● TASK DIRECTIONS
A stretch of the entries below is to be set down exactly, running from the line with "Definition zero : spec_float" through the line with "literals and the", both included, and no other line.
### DATA TO USE ###
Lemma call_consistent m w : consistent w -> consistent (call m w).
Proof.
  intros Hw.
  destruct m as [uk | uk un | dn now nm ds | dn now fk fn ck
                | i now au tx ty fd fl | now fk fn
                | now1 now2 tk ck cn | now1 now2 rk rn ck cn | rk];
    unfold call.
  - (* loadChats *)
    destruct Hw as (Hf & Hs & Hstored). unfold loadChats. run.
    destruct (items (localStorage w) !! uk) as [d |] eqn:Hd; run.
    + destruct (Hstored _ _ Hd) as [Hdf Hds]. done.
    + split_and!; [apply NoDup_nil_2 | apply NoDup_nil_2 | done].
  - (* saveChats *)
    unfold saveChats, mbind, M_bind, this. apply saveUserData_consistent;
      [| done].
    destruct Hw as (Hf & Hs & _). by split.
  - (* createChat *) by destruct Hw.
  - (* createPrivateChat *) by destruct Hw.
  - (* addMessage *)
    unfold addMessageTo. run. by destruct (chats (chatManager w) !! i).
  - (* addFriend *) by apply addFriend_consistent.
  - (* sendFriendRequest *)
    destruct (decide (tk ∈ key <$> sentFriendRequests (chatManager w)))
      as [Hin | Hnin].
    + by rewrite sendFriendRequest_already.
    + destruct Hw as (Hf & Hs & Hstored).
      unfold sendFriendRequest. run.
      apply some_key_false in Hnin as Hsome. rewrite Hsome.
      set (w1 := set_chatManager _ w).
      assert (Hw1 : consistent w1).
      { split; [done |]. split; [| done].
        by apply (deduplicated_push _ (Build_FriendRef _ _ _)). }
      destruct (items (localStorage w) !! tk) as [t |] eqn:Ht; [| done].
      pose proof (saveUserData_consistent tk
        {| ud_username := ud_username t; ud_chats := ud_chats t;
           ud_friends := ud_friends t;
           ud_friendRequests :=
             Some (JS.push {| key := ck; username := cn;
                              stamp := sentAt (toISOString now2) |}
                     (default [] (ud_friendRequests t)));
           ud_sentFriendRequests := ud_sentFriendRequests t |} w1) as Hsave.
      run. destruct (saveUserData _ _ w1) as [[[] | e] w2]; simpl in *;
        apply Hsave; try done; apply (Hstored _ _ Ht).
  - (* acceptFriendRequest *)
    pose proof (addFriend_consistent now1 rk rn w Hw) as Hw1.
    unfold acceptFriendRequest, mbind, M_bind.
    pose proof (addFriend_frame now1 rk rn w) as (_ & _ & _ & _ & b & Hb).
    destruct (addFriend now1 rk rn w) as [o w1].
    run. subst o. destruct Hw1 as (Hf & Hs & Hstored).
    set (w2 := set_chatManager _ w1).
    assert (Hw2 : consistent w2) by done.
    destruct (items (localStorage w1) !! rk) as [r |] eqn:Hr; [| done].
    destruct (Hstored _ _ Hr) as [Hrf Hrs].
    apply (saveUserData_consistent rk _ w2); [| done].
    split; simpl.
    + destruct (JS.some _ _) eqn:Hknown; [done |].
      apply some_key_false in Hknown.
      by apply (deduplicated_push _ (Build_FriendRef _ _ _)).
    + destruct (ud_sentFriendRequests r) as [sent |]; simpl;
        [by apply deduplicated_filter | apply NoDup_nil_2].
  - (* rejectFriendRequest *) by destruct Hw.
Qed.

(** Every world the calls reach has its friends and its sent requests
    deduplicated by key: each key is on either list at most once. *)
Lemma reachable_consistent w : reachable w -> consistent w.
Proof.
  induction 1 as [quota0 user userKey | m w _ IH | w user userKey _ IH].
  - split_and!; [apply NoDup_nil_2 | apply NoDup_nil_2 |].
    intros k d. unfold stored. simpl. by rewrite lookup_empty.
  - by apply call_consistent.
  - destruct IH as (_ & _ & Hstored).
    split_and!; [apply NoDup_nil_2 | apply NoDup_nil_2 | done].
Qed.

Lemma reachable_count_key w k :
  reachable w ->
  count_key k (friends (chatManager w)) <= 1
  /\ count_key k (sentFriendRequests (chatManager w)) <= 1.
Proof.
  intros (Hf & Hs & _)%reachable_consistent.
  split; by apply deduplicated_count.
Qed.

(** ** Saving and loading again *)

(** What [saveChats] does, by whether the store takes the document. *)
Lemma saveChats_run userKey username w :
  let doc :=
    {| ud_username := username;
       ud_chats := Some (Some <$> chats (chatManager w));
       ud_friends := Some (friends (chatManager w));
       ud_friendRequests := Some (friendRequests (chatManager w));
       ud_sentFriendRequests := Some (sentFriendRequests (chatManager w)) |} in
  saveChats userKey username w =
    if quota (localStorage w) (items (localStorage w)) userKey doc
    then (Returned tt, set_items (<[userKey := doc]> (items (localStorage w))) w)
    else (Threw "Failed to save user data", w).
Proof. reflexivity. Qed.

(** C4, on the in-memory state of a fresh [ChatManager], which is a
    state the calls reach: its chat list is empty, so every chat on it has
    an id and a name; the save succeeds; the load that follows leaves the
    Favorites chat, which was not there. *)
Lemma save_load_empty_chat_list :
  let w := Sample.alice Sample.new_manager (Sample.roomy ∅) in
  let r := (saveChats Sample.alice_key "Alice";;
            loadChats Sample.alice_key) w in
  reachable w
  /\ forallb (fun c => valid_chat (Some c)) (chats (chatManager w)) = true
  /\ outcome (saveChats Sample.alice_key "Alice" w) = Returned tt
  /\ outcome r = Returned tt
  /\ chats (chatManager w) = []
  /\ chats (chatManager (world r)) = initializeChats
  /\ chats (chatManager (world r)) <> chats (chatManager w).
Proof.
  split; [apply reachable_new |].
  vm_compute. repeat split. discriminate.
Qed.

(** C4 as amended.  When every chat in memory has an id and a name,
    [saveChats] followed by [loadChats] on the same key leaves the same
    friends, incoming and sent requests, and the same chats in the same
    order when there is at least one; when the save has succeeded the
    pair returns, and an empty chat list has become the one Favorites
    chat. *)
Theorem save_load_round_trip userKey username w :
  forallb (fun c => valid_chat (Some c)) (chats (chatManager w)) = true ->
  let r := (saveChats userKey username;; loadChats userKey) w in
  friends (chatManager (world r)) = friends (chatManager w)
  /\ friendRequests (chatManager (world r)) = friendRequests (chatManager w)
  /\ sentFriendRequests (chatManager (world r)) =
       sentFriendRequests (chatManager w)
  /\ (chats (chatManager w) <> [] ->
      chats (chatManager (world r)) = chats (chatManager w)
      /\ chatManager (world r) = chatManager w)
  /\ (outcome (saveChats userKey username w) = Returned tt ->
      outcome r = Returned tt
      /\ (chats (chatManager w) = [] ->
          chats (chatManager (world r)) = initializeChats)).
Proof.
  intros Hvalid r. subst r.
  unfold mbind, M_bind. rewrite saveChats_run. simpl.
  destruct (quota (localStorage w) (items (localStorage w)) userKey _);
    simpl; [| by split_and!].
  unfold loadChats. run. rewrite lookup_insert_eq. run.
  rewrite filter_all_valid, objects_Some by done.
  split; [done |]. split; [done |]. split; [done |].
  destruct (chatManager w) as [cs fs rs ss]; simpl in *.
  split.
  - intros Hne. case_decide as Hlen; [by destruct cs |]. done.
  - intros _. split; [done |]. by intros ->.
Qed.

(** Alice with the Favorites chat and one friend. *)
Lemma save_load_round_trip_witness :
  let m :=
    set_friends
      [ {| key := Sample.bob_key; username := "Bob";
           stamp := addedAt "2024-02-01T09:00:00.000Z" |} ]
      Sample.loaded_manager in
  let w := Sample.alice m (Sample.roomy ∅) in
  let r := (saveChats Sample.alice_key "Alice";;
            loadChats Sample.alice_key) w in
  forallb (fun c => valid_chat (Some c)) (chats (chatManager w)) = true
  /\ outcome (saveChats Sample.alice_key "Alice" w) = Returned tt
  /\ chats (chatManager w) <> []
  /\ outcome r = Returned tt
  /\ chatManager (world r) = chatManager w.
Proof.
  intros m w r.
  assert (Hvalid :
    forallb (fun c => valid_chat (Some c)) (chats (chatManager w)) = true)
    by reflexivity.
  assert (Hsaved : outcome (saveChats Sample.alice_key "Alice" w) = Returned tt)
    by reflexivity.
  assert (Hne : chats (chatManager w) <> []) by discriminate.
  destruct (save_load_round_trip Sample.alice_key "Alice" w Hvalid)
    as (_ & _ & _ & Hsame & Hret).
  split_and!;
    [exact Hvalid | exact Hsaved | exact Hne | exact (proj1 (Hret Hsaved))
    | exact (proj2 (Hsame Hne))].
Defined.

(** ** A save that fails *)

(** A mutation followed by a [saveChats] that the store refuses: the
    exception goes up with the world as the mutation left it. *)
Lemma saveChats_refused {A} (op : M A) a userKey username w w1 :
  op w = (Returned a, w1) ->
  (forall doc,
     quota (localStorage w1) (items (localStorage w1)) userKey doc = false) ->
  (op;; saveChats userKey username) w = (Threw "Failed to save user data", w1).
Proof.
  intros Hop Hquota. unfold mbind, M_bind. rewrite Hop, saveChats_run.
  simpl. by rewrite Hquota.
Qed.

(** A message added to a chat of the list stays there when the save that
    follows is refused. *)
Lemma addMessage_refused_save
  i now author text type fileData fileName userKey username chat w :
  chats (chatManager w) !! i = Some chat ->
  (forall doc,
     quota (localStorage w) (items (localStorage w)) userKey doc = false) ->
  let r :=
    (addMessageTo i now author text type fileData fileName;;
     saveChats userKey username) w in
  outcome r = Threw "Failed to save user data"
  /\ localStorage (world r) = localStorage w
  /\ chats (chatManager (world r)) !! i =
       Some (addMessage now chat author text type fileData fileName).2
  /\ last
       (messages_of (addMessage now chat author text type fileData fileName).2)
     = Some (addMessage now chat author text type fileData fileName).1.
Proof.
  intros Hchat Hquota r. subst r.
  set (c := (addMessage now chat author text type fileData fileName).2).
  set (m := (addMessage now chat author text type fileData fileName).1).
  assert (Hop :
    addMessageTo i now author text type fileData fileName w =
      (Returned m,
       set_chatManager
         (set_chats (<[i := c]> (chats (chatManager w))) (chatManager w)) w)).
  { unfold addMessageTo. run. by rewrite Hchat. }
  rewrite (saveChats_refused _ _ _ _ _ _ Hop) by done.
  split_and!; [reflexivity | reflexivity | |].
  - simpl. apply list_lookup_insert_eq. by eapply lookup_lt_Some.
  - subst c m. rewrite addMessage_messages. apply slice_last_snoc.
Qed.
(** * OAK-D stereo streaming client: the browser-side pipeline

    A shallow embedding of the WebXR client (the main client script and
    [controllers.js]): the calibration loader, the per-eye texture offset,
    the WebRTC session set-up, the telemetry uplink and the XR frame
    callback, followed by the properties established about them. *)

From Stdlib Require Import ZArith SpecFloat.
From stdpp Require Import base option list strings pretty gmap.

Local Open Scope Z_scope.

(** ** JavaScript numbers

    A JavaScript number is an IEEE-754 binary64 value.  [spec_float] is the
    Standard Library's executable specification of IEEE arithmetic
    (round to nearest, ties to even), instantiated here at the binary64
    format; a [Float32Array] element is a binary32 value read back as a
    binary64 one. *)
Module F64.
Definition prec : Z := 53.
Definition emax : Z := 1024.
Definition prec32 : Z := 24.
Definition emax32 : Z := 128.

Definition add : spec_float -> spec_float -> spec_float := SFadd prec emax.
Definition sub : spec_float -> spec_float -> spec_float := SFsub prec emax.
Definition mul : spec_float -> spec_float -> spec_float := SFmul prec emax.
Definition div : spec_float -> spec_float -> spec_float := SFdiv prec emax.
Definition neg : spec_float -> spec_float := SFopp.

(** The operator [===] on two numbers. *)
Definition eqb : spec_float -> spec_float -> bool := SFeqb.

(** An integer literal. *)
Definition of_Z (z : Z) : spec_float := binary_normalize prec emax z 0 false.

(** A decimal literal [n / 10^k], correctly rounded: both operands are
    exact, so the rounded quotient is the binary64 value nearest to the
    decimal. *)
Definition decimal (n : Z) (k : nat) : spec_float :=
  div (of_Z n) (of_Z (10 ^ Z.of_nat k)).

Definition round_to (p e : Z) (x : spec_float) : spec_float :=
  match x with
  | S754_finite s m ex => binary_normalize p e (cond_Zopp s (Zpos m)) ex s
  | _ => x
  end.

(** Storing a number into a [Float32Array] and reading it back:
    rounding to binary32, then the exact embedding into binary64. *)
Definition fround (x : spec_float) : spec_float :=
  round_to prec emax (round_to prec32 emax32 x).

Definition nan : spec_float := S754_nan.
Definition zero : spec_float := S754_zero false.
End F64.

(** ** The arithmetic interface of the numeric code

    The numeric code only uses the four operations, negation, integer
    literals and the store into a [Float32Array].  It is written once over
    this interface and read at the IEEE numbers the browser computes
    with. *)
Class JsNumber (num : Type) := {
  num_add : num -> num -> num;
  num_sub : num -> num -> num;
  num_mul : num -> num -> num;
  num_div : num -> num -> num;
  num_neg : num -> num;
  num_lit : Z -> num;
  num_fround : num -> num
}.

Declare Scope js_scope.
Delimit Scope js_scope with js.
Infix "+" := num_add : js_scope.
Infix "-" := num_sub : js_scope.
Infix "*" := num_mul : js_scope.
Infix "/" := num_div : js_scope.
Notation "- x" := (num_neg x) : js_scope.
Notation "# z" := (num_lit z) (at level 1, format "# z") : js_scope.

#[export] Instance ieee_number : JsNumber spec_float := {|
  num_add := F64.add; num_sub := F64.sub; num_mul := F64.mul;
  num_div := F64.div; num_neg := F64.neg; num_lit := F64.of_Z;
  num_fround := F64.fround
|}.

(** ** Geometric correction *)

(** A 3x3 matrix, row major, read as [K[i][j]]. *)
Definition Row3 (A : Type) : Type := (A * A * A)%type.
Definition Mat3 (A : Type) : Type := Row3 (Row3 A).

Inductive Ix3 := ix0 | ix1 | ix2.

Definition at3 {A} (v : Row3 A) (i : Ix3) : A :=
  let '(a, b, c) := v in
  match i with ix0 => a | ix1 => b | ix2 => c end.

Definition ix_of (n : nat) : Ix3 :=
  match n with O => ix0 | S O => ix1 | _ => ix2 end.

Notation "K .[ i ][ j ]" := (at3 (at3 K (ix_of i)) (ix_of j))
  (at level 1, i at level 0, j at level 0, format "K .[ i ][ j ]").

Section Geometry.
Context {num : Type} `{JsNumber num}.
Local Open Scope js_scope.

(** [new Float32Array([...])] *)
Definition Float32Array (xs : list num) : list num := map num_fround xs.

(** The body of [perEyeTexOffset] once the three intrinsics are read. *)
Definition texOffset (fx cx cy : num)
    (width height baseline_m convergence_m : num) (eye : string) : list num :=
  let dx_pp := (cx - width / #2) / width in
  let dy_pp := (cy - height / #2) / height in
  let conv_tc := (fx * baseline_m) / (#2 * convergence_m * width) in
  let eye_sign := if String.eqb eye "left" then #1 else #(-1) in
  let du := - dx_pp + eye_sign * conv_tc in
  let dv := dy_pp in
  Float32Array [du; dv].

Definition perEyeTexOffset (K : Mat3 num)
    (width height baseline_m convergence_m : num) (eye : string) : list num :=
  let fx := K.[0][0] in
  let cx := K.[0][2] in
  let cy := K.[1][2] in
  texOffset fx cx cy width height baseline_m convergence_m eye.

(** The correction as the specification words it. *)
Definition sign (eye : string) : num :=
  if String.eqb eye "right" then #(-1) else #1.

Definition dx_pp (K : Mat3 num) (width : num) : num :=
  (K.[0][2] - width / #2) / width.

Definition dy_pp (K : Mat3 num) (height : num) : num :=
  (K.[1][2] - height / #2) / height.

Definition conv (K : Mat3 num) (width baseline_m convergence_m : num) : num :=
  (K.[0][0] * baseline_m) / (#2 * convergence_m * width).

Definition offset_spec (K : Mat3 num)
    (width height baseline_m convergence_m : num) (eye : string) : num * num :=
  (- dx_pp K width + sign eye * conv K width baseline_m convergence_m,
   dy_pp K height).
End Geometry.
###
● YOUR SOLUTION
Definition zero : spec_float := S754_zero false.
End F64.

(** ** The arithmetic interface of the numeric code

    The numeric code only uses the four operations, negation, integer
    literals and the store into a [Float32Array].  It is written once over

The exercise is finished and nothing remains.